(* ===== verification/ChunkPart.v ===== *)
(** * ChunkPart: fetching part of an object

    The range is widened to whole blocks, which are read and checked; of them
    the requested bytes are sent. *)

From S2P Require Import Prelude ObjCache Fs BeFs BeFsSpec BeFsProps BeFsList Chunkd ChunkLogic ChunkReq.
#[local] Open Scope Z_scope.

(** ** The range *)

Lemma part_len_spec size off dl :
  0 <= off <= size -> size <= max_obj -> 0 <= dl ->
  part_len size off dl = Z.min (if dl =? 0 then size - off else Z.min dl (size - off)) (4 * CHUNK_BLK_SZ).
Proof.
  intros Ho Hs Hd. unfold part_len, CHUNK_MAX_GETPART. unfold max_obj, CHUNK_BLK_SZ in *. unfold u64. rewrite uw_small by lia.
  destruct (Z.eqb_spec dl 0); cbn [orb]; [done|]. destruct (Z.ltb_spec (size - off) dl); lia.
Qed.

Lemma round_blk_spec n : 0 <= n <= max_obj -> round_blk n = CHUNK_BLK_SZ * nblk n.
Proof.
  intros Hn. unfold round_blk. rewrite flag_blk, land_blk by lia. unfold nblk.
  pose proof (Z.div_mod n CHUNK_BLK_SZ ltac:(done)) as Hd. pose proof (Z.mod_pos_bound n CHUNK_BLK_SZ ltac:(done)) as Hr.
  destruct (Z.eqb_spec (n mod CHUNK_BLK_SZ) 0) as [E|E]; cbn [negb].
  - rewrite E in Hd. replace (n + CHUNK_BLK_SZ - 1) with ((CHUNK_BLK_SZ - 1) + (n / CHUNK_BLK_SZ) * CHUNK_BLK_SZ) by (unfold CHUNK_BLK_SZ in *; lia).
    rewrite Z.div_add by done. change ((CHUNK_BLK_SZ - 1) / CHUNK_BLK_SZ) with 0. lia.
  - unfold u64. rewrite uw_small by (unfold max_obj, CHUNK_BLK_SZ in *; lia).
    replace (n + CHUNK_BLK_SZ - 1) with ((n mod CHUNK_BLK_SZ - 1) + (n / CHUNK_BLK_SZ + 1) * CHUNK_BLK_SZ) by (unfold CHUNK_BLK_SZ in *; lia).
    rewrite Z.div_add by done. rewrite (Z.div_small (n mod CHUNK_BLK_SZ - 1)) by lia. lia.
Qed.

Record part_range (size off len ofs span : Z) : Prop := {
  pt_ofs : ofs = off - off mod CHUNK_BLK_SZ;
  pt_low : 0 <= ofs <= off;
  pt_algn : ofs mod CHUNK_BLK_SZ = 0;
  pt_in : off - ofs + len <= span;
  pt_high : ofs + span <= size;
  pt_end : (ofs + span) mod CHUNK_BLK_SZ = 0 \/ ofs + span = size;
  pt_max : span <= 5 * CHUNK_BLK_SZ }.

Lemma part_range_ok size off len :
  0 <= off <= size -> size <= max_obj -> 0 <= len <= size - off -> len <= 4 * CHUNK_BLK_SZ ->
  part_range size off len (part_ofs off) (part_span size off len).
Proof.
  intros Ho Hs Hl Hm. unfold part_span, part_ofs. rewrite land_lnot_blk by lia.
  pose proof (Z.div_mod off CHUNK_BLK_SZ ltac:(done)) as Hd. pose proof (Z.mod_pos_bound off CHUNK_BLK_SZ ltac:(done)) as Hr.
  set (m := off mod CHUNK_BLK_SZ) in *. replace (len + (off - (off - m))) with (len + m) by lia.
  assert (0 <= size - (off - m) < 2 ^ 64) by (unfold max_obj, CHUNK_BLK_SZ in *; lia).
  assert (0 <= len + m <= max_obj) as Hlm by (unfold max_obj, CHUNK_BLK_SZ in *; lia).
  unfold u64. rewrite !uw_small by (unfold max_obj, CHUNK_BLK_SZ in *; lia). rewrite round_blk_spec by done.
  assert (len + m <= CHUNK_BLK_SZ * nblk (len + m) < len + m + CHUNK_BLK_SZ) as Hn.
  { unfold nblk. pose proof (Z.div_mod (len + m + CHUNK_BLK_SZ - 1) CHUNK_BLK_SZ ltac:(done)).
    pose proof (Z.mod_pos_bound (len + m + CHUNK_BLK_SZ - 1) CHUNK_BLK_SZ ltac:(done)). unfold CHUNK_BLK_SZ in *. lia. }
  assert ((off - m) = (off / CHUNK_BLK_SZ) * CHUNK_BLK_SZ) as Ea by lia.
  assert (nblk (len + m) <= 5) by (unfold CHUNK_BLK_SZ in *; lia).
  assert (0 <= off / CHUNK_BLK_SZ) by (apply Z.div_pos; [lia|done]).
  split; try lia; [unfold CHUNK_BLK_SZ in *; lia|by rewrite Ea, Z_mod_mult| |unfold CHUNK_BLK_SZ in *; lia].
  destruct (Z.le_gt_cases (CHUNK_BLK_SZ * nblk (len + m)) (size - (off - m))).
  - left. rewrite Z.min_l by lia. rewrite Ea, (Z.mul_comm CHUNK_BLK_SZ), <- Z.mul_add_distr_r. apply Z_mod_mult.
  - right. lia.
Qed.

Section part.
Context {H : Type} {HD : TcHdb H} {SH : Sha} {SG : Sig} {TX : Text} {RD : Readdir}.
Variable vol_path : bytes.
Implicit Types (c : client) (v : server H) (f : fsys).

(** ** The request *)

Definition part_hdr (q : bytes) (last : bool) (len : Z) (mem : bytes) (mtime : Z) : bytes :=
  enc_resp_get (mkResp (req_magic q) 0 (if last then CHF_GET_PART_LAST else 0) (req_nonce q) len (SHA1 mem)) mtime.

(** What was read goes out after its header. *)
Lemma part_answer key md data cur i o o2 f2 pos q last len mem body c v f :
  reading key md data cur i o2 f2 pos -> c_in_obj c = Some o2 ->
  calm f -> c_write_q c = [] -> c_ssl c = false -> c_writing c = false -> length q = req_sz ->
  0 < len -> Z.of_nat (length body) = len -> len <= 2 ^ 40 ->
  hw (rc ← write_mem (part_hdr q last len mem (bo_mtime o));
      if negb (rc =? 0) then mret true else
      rc ← cli_writeq (WMem body) len cb_free;
      if negb (rc =? 0) then
        c ← get_cli;
        _ ← upd_cli (set_c_write_q (removelast (c_write_q c) ++ [mkWr WDead 56 cb_free false]));
        mret true
      else _ ← cli_in_end; cli_write_start)
     (fun b s => b = true /\ c_in_obj (st_cli s) = None /\
        c_tx (st_cli s) = c_tx c ++ part_hdr q last len mem (bo_mtime o) ++ body /\ same_fs f (st_fs s)) (mkCst c v f).
Proof.
  intros R Eo Cf Eq Es Ew Hq Hl Hb Hm. set (h := part_hdr _ _ _ _ _). assert (length h = 56%nat) as Hh.
  { unfold h, part_hdr, enc_resp_get. rewrite length_app, length_le_bytes, length_resp; [done| | |apply length_SHA1];
      apply length_slice; rewrite Hq; unfold req_sz; lia. }
  apply hw_bind. unfold write_mem. eapply hw_mono; [apply writeq_spec; [done|lia]|]. cbn beta.
  intros rc s (-> & v1 & f1 & -> & V1 & S1 & C1). cbn [Z.eqb negb]. apply hw_bind.
  eapply hw_mono; [apply writeq_spec; [done|lia]|]. cbn beta. intros rc s (-> & v2 & f3 & -> & V2 & S2 & C2). cbn [Z.eqb negb].
  apply hw_bind. apply (in_end_spec _ _ _ _ o2); [done|apply R|].
  cbn [c_write_q set_c_write_q]. rewrite Eq. cbn [app].
  eapply hw_mono; [apply (send_mems [h; body]); try done|].
  - cbn [c_write_q set_c_write_q set_c_in_obj fmap list_fmap]. unfold mem_wr. by rewrite Hb.
  - unfold CLI_MAX_WR_IOV. cbn. lia.
  - constructor; [intros E; by rewrite E in Hh|]. constructor; [intros ->; cbn in Hb; lia|done].
  - cbn [concat]. rewrite !length_app. cbn [length]. lia.
  - cbn beta. intros b s (-> & v4 & f4 & -> & _ & S4 & _). cbn [st_cli st_fs]. split; [done|]. split; [done|].
    split; [cbn; by rewrite app_nil_r|]. by do 2 etrans.
Qed.

(** The bytes asked for, inside the blocks that were read. *)
Lemma part_inside (cur : bytes) (ofs off : Z) (span len : nat) :
  0 <= ofs <= off -> off - ofs + Z.of_nat len <= Z.of_nat span ->
  take len (drop (Z.to_nat (off - ofs)) (take span (drop (Z.to_nat ofs) cur))) = take len (drop (Z.to_nat off) cur).
Proof.
  intros Ho Hs. rewrite skipn_firstn_comm, take_take, drop_drop. f_equal; [lia|]. f_equal. lia.
Qed.

(** How a request for [len] bytes at [off] ends. *)
Definition part_post (q data cur tx : bytes) (off len : Z) (f : fsys) (s : cst H) : Prop :=
  let size := Z.of_nat (length data) in
  let mem := take (Z.to_nat (part_span size off len)) (drop (Z.to_nat (part_ofs off)) cur) in
  let body := take (Z.to_nat len) (drop (Z.to_nat off) cur) in
  (forall p, content (st_fs s) p = content f p) /\
  ((exists mtime, c_tx (st_cli s) = tx ++ part_hdr q (off + len =? size) len mem mtime ++ body /\ c_in_obj (st_cli s) = None /\
      (body = take (Z.to_nat len) (drop (Z.to_nat off) data) \/ exists x y, x <> y /\ SHA1 x = SHA1 y)) \/
   (c_tx (st_cli s) = tx ++ resp_err q che_Success /\ exists j, blk cur j <> blk data j)).

Lemma part_spec user table key md data cur off c v f :
  idle user table c -> the_key c = key -> le_val (c_getpart c) = off -> 0 <= off < Z.of_nat (length data) ->
  0 <= req_data_len (c_creq c) -> stored user key md data cur (obj_path vol_path table key) f ->
  calm f -> table <> 0 -> f_names f !! obj_dir vol_path table key = None ->
  hw (object_get_part vol_path) (fun b s => b = true /\
    part_post (c_creq c) data cur (c_tx c) off (part_len (Z.of_nat (length data)) off (req_data_len (c_creq c))) f s) (mkCst c v f).
Proof.
  intros Id Ek Eo Ho Hdl St Cf Ht Hn. pose proof (st_max _ _ _ _ _ _ _ St) as Hmax. set (q := c_creq c) in *.
  set (size := Z.of_nat (length data)) in *. pose proof (part_len_spec size off (req_data_len q) ltac:(lia) Hmax Hdl) as El.
  set (len := part_len size off (req_data_len q)) in *.
  assert (0 < len <= size - off /\ len <= 4 * CHUNK_BLK_SZ) as [Hl Hl4].
  { rewrite El. unfold CHUNK_BLK_SZ. destruct (Z.eqb_spec (req_data_len q) 0); lia. }
  destruct (part_range_ok size off len) as [Po Plow Pal Pin Phigh Pend Pmax]; [lia|done|lia|done|].
  set (ofs := part_ofs off) in *. set (span := part_span size off len) in *.
  unfold object_get_part. hmalloc f1 S1 C1. hstep. rewrite Ek, (id_user _ _ _ Id), (id_table _ _ _ Id). apply hw_bind.
  apply (open_own vol_path user table key md data cur); [by eapply stored_same, same_dirs_only|done|done|by destruct S1 as (-> & _)|].
  intros o i f2 (D2 & _) C2 _ R. cbn [fst snd]. hstep. hstep. rewrite (rd_size _ _ _ _ _ _ _ _ R). fold size q. rewrite Eo.
  rewrite (proj2 (Z.ltb_ge _ _)) by lia. fold len. fold ofs span. rewrite (proj2 (Z.eqb_neq len 0)) by lia.
  apply hw_bind, hw_fs. eapply fw_mono; [apply (seek_spec _ _ _ _ _ _ _ _ ofs R); fold size; lia|]. cbn beta.
  intros [rc o3] f3 (S3 & Hc3 & R3). cbn [fst snd] in *. specialize (Hc3 C2). subst rc. specialize (R3 eq_refl). hstep. cbn [Z.eqb negb].
  assert (calm f3) as C3 by (eapply calm_oracle; [apply S3|done]). hmalloc f4 S4 C4.
  assert (reading key md data cur i o3 f4 ofs) as R4 by (destruct R3; split; try done; by destruct S4 as (_ & -> & _)).
  apply hw_bind, hw_fs. eapply fw_mono; [apply (read_spec _ _ _ _ _ _ _ _ span R4); lia|]. cbn beta.
  intros [r o5] f5 (S5 & Hr5). cbn [fst snd] in *. assert (calm f5) as C5 by (eapply calm_oracle; [apply S5|done]). hstep.
  assert (forall p, content f5 p = content f p) as Ec.
  { intros p. rewrite (dirs_only_content f4 f5), (dirs_only_content f3 f4), (dirs_only_content f2 f3) by (by apply same_dirs_only).
    rewrite (dirs_only_content f1 f2) by done. apply dirs_only_content. by apply same_dirs_only. }
  destruct r as [b|e].
  2:{ eapply hw_mono; [apply cli_err_spec; try done; apply Id|]. cbn beta. intros b s (-> & v6 & f6 & -> & _ & S6 & _). split; [done|].
      split; [intros p; rewrite <- Ec; apply dirs_only_content; by apply same_dirs_only|]. right. split; [done|]. by destruct Hr5 as [_ []]. }
  destruct Hr5 as (k & _ & -> & _ & Hk & R5 & Hok). rewrite (Hk C4) in * by (unfold CHUNK_BLK_SZ in *; lia). clear Hk.
  pose proof (rd_cur _ _ _ _ _ _ _ _ R) as Hcur. set (mem := take _ _) in *.
  assert (Z.of_nat (length mem) = span) as Hmem by (unfold mem; rewrite length_take, length_drop; lia).
  rewrite Hmem, Z.eqb_refl. cbn [negb]. assert (u64 (size - off) = size - off) as -> by (unfold u64; rewrite uw_small; unfold max_obj, CHUNK_BLK_SZ in *; lia).
  assert (take (Z.to_nat len) (drop (Z.to_nat (off - ofs)) mem) = take (Z.to_nat len) (drop (Z.to_nat off) cur)) as ->
    by (apply part_inside; lia).
  assert ((len =? size - off) = (off + len =? size)) as -> by (destruct (Z.eqb_spec len (size - off)), (Z.eqb_spec (off + len) size); lia).
  eapply hw_mono; [apply (part_answer key md data cur i o o5 f5 (ofs + Z.of_nat (length mem))); try done; try apply Id|].
  - lia.
  - rewrite length_take, length_drop. lia.
  - unfold CHUNK_BLK_SZ in *. lia.
  - cbn beta. intros b s (-> & Hin & Htx & S6). split; [done|]. split; [intros p; rewrite <- Ec; apply dirs_only_content; by apply same_dirs_only|].
    left. exists (bo_mtime o). split; [exact Htx|]. split; [done|].
    rewrite Hmem in Hok. assert (mem = take (length mem) (drop (Z.to_nat ofs) data) \/ exists x y, x <> y /\ SHA1 x = SHA1 y) as [E|Hx]; [| |by right].
    { apply range_ok_data; rewrite ?Hmem; try lia. apply Hok. apply (can_csum_spec _ _ _ _ _ _ _ _ _ R4); [lia|lia|split_and!; [lia|done|done]]. }
    left. rewrite <- (part_inside cur ofs off (Z.to_nat span) (Z.to_nat len)) by lia. fold mem. rewrite E.
    replace (length mem) with (Z.to_nat span) by lia. apply part_inside; lia.
Qed.

(** C23.  GET_PART: for an offset inside the object the answer is the requested
    bytes - at most four blocks, up to the end when no length is given, the
    last part marked - after a header with the digest of the whole blocks
    around them, and the bytes are those that were stored or exhibit a SHA-1
    collision; or a block is spoiled and the client gets a bare header whose
    code is success. *)
Theorem part_answered user table key md data cur off c v f :
  idle user table c -> the_key c = key -> le_val (c_getpart c) = off -> 0 <= off < Z.of_nat (length data) ->
  0 <= req_data_len (c_creq c) -> stored user key md data cur (obj_path vol_path table key) f ->
  calm f -> table <> 0 -> f_names f !! obj_dir vol_path table key = None ->
  let q := c_creq c in
  let size := Z.of_nat (length data) in
  let len := Z.min (if req_data_len q =? 0 then size - off else Z.min (req_data_len q) (size - off)) (4 * CHUNK_BLK_SZ) in
  exists s, object_get_part vol_path (mkCst c v f) = Some (true, s) /\ part_post q data cur (c_tx c) off len f s.
Proof.
  intros Id Ek Eo Ho Hdl St Cf Ht Hn q size len.
  destruct (proj1 (hw_eq _ _ _) (part_spec user table key md data cur off c v f Id Ek Eo Ho Hdl St Cf Ht Hn)) as (b & s & E & -> & Hp).
  rewrite part_len_spec in Hp by (lia || apply St || done). exists s. by split.
Qed.

(** At the very end of an object that is not whole blocks there is nothing to
    read, but the digest is taken of the widened range, at NULL. *)
Theorem part_at_end_crashes user table key md data cur c v f :
  idle user table c -> the_key c = key -> le_val (c_getpart c) = Z.of_nat (length data) ->
  Z.of_nat (length data) mod CHUNK_BLK_SZ <> 0 ->
  0 <= req_data_len (c_creq c) -> stored user key md data cur (obj_path vol_path table key) f ->
  calm f -> table <> 0 -> f_names f !! obj_dir vol_path table key = None ->
  object_get_part vol_path (mkCst c v f) = None.
Proof.
  intros Id Ek Eo Hm Hdl St Cf Ht Hn. pose proof (st_max _ _ _ _ _ _ _ St) as Hmax. unfold object_get_part.
  assert (forall A (m : C H A) B (k : A -> C H B) s, hw m (fun a s' => k a s' = None) s -> (m ≫= k) s = None) as Hb.
  { intros A m B k s Hs. unfold mbind, C_bind. apply hw_eq in Hs as (a & s' & -> & E). done. }
  apply Hb, hw_malloc; [done|]. intros f1 S1 C1. cbn [negb]. apply Hb, hw_get_cli. rewrite Ek, (id_user _ _ _ Id), (id_table _ _ _ Id).
  apply Hb. apply (open_own vol_path user table key md data cur); [by eapply stored_same, same_dirs_only|done|done|by destruct S1 as (-> & _)|].
  intros o i f2 (D2 & _) C2 _ R. cbn [fst snd]. apply Hb, hw_upd_cli, Hb, hw_upd_cli. rewrite (rd_size _ _ _ _ _ _ _ _ R), Eo.
  set (size := Z.of_nat (length data)) in *. rewrite Z.ltb_irrefl.
  rewrite (part_len_spec size size) by lia. rewrite Z.sub_diag.
  assert (Z.min (if req_data_len (c_creq c) =? 0 then 0 else Z.min (req_data_len (c_creq c)) 0) (4 * CHUNK_BLK_SZ) = 0) as ->
    by (unfold CHUNK_BLK_SZ; destruct (_ =? _); lia).
  cbn [Z.eqb]. destruct (part_range_ok size size 0) as [Po Pl Pa Pi Ph Pe Px]; [lia|done|lia|unfold CHUNK_BLK_SZ; lia|].
  pose proof (Z.mod_pos_bound size CHUNK_BLK_SZ ltac:(done)). rewrite (proj2 (Z.ltb_lt _ _)) by lia. done.
Qed.

End part.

● TRY IT
Given the data above, transcribe exactly the lines from the one containing "apply hw_bind. apply" down to the one containing "- cbn beta. intros b s (-> & v4", and no others.

● WRITTEN REPLY
  apply hw_bind. apply (in_end_spec _ _ _ _ o2); [done|apply R|].
  cbn [c_write_q set_c_write_q]. rewrite Eq. cbn [app].
  eapply hw_mono; [apply (send_mems [h; body]); try done|].
  - cbn [c_write_q set_c_write_q set_c_in_obj fmap list_fmap]. unfold mem_wr. by rewrite Hb.
  - unfold CLI_MAX_WR_IOV. cbn. lia.
  - constructor; [intros E; by rewrite E in Hh|]. constructor; [intros ->; cbn in Hb; lia|done].
  - cbn [concat]. rewrite !length_app. cbn [length]. lia.
  - cbn beta. intros b s (-> & v4 & f4 & -> & _ & S4 & _). cbn [st_cli st_fs]. split; [done|]. split; [done|].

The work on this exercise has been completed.